(* ===== verification/Mdb6Pool.v ===== *)
(** * The pools of IPv6 leases are consistent (server/mdb6.c)

    The invariant of a pool of [Mdb6], and that the operations keep it: a lease is
    on the heap of its state, the heap knows its place, the table of the addresses
    leads to the lease that uses an address, the counts are right and the references
    that the pool holds are counted. *)

From Stdlib Require Import ZArith Lia.
From stdpp Require Import base list numbers option gmap.
From S2P Require Import Prelude.
From S2P Require Import Heap.
From S2P Require Import Mdb6.
#[local] Open Scope Z_scope.

Module Mdb6Pool.

Import Heap.
Import Mdb6.

(** ** The invariant of a pool *)

#[export] Instance lease_older_order S : PriorityOrder (lease_older S).
Proof.
  split; unfold lease_older, older.
  - intros x y. destruct (times S x) as [a b], (times S y) as [c d]. cbn [fst snd]. repeat case_match; rewrite ?Z.eqb_eq, ?Z.eqb_neq, ?Z.ltb_lt, ?Z.ltb_ge in *; lia.
  - intros x y z. destruct (times S x) as [a b], (times S y) as [c d], (times S z) as [e f]. cbn [fst snd]. repeat case_match; rewrite ?Z.eqb_eq, ?Z.eqb_neq, ?Z.ltb_lt, ?Z.ltb_ge in *; lia.
Qed.

Definition on_heap (h : isc_heap Z) (p : Z) : Prop := Some p ∈ contents h.

#[export] Instance on_heap_dec h p : Decision (on_heap h p).
Proof. unfold on_heap. apply _. Defined.

(** One, if it holds. *)
Definition ind (Q : Prop) {d : Decision Q} : Z := if decide Q then 1 else 0.

(** The references that the structures of a pool hold to a lease. *)
Definition held (P : ipv6_pool) (p : Z) : Z :=
  ind (p ∈ (leases P).*2) + ind (on_heap (active_timeouts P) p) + ind (on_heap (inactive_timeouts P) p).

Lemma ind_ext (Q R : Prop) {d : Decision Q} {e : Decision R} : (Q <-> R) -> ind Q = ind R.
Proof. intros E. unfold ind. by destruct (decide Q), (decide R); naive_solver. Qed.

Lemma ind_true (Q : Prop) {d : Decision Q} : Q -> ind Q = 1.
Proof. intros E. unfold ind. by destruct (decide Q). Qed.

Lemma ind_false (Q : Prop) {d : Decision Q} : ~ Q -> ind Q = 0.
Proof. intros E. unfold ind. by destruct (decide Q). Qed.

Lemma ind_bounds (Q : Prop) {d : Decision Q} : 0 <= ind Q <= 1.
Proof. unfold ind. destruct (decide Q); lia. Qed.

(** A lease that is in use: its address leads to it. *)
Definition active_lease (P : ipv6_pool) (p : Z) (l : iasubopt) : Prop :=
  is_active (state l) = true /\ entry (leases P) (addr l) = Some p /\ soft_lifetime_end_time l = 0 /\
  hard_lifetime_end_time l <= MAX_TIME /\ (state l = FTS_ABANDONED -> hard_lifetime_end_time l = MAX_TIME).

Record pool_ok (S : gmap Z iasubopt) (X : gmap Z nat) (P : ipv6_pool) : Prop := PoolOk {
  ok_active : heap_ok (lease_older S) (with_index (active_timeouts P) X);
  ok_active_index : has_index (active_timeouts P) = true;
  ok_inactive : heap_shape (with_index (inactive_timeouts P) X);
  ok_inactive_index : has_index (inactive_timeouts P) = true;
  ok_in_use : forall p, on_heap (active_timeouts P) p -> exists l, S !! p = Some l /\ active_lease P p l;
  ok_not_in_use : forall p, on_heap (inactive_timeouts P) p -> exists l, S !! p = Some l /\ is_active (state l) = false /\ p ∉ (leases P).*2;
  ok_table : NoDup (leases P).*1;
  ok_entries : forall a p, (a, p) ∈ leases P -> exists l, S !! p = Some l /\ addr l = a /\ (on_heap (active_timeouts P) p \/ is_active (state l) = false);
  ok_num_active : num_active P = Z.of_nat (last (active_timeouts P));
  ok_num_inactive : num_inactive P = Z.of_nat (last (inactive_timeouts P));
  ok_held : forall p l, S !! p = Some l -> held P p <= refcnt l
}.

Lemma on_heap_length (h : isc_heap Z) : heap_shape h -> length (contents h) = last h.
Proof. intros [Ha _ Hl _ _ _]. unfold contents. rewrite length_take, length_drop. lia. Qed.

Lemma heap_times S S' h X :
  (forall x, on_heap h x -> times S' x = times S x) -> heap_ok (lease_older S) (with_index h X) -> heap_ok (lease_older S') (with_index h X).
Proof.
  intros Ht. apply contents_order. intros x y Hx Hy. unfold lease_older. by rewrite !Ht.
Qed.

Lemma times_insert S p l x : times (<[p := l]> S) x = if bool_decide (x = p) then (hard_lifetime_end_time l, soft_lifetime_end_time l) else times S x.
Proof. unfold times. case_bool_decide; subst; [by rewrite lookup_insert_eq|by rewrite lookup_insert_ne]. Qed.

Lemma times_same S p l l' x : S !! p = Some l -> hard_lifetime_end_time l' = hard_lifetime_end_time l -> soft_lifetime_end_time l' = soft_lifetime_end_time l ->
  times (<[p := l']> S) x = times S x.
Proof. intros E E1 E2. rewrite times_insert. case_bool_decide; [subst|done]. unfold times. by rewrite E, E1, E2. Qed.

Lemma disjoint_heaps S X P p : pool_ok S X P -> on_heap (active_timeouts P) p -> on_heap (inactive_timeouts P) p -> False.
Proof.
  intros Hok Ha Hi. destruct (ok_in_use _ _ _ Hok p Ha) as (l & E & Hl & _). destruct (ok_not_in_use _ _ _ Hok p Hi) as (l' & E' & Hl' & _). congruence.
Qed.

Lemma entry_in t a p : entry t a = Some p -> (a, p) ∈ t.
Proof. induction t as [|[b q] t IH]; [done|]. cbn [entry]. case_bool_decide as E; [intros [= ->]; subst; left|intros H; right; by apply IH]. Qed.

####

The task
Lines with the word "Import": report how many there are in the entries, as a bare number.

Response box
7